(** One iteration on an ambiguous colouring. *)
Lemma search_branch fuel m rest best L n r n' t :
  marking a m -> target (aids a) (prefine a m) = Some t -> n <> L ->
  executes (search_loop fuel g index
    (map (mark m) (cell_reps a (prefine a m) t.2) ++ rest) best) L (n + 1) r n' ->
  executes (search_loop (S fuel) g index (m :: rest) best) L n r n'.
Proof.
  intros Hm Ht Hn Hk. cbn -[target].
  eapply ex_bind; [by apply ex_enter_ok|].
  eapply ex_yields; [apply yields_refine; [done..|]; intros; by apply (marking_u64 a)|].
  cbv zeta. rewrite (imp_order _ _ Himp). fold a.
  change (py_min _ _) with (target (aids a) (prefine a m)). rewrite Ht.
  rewrite color_cells_lookup.
  eapply ex_yields; [apply yields_reps; [done|]|].
  { intros x Hx%py_sorted_elem. by apply elem_of_cell in Hx as [? _]. }
  eapply ex_yields; [apply yields_push|]. exact Hk.
Qed.

Lemma search_exhausted fuel m rest best L :
  executes (search_loop (S fuel) g index (m :: rest) best) L L (Raise BudgetExhausted) L.
Proof. cbn. eapply ex_bind_raise, ex_enter_exhausted. Qed.

(** Within the limit, the loop consumes a subtree and its candidates. *)
Definition consumes (d : nat) : Prop := forall m rest best L n r n' fuel,
  marking a m -> (depth a m <= d)%nat -> n + Z.of_nat (explore d a m).2 <= L ->
  executes (search_loop fuel g index rest (betters (explore d a m).1 best)) L
    (n + Z.of_nat (explore d a m).2) r n' ->
  executes (search_loop ((explore d a m).2 + fuel) g index (m :: rest) best) L n r n'.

Task item: Take every line of the material that contains the word "fuel", and copy it.

Task result:
Lemma search_branch fuel m rest best L n r n' t :
  executes (search_loop fuel g index
  executes (search_loop (S fuel) g index (m :: rest) best) L n r n'.
Lemma search_exhausted fuel m rest best L :
  executes (search_loop (S fuel) g index (m :: rest) best) L L (Raise BudgetExhausted) L.
Definition consumes (d : nat) : Prop := forall m rest best L n r n' fuel,
  executes (search_loop fuel g index rest (betters (explore d a m).1 best)) L
  executes (search_loop ((explore d a m).2 + fuel) g index (m :: rest) best) L n r n'.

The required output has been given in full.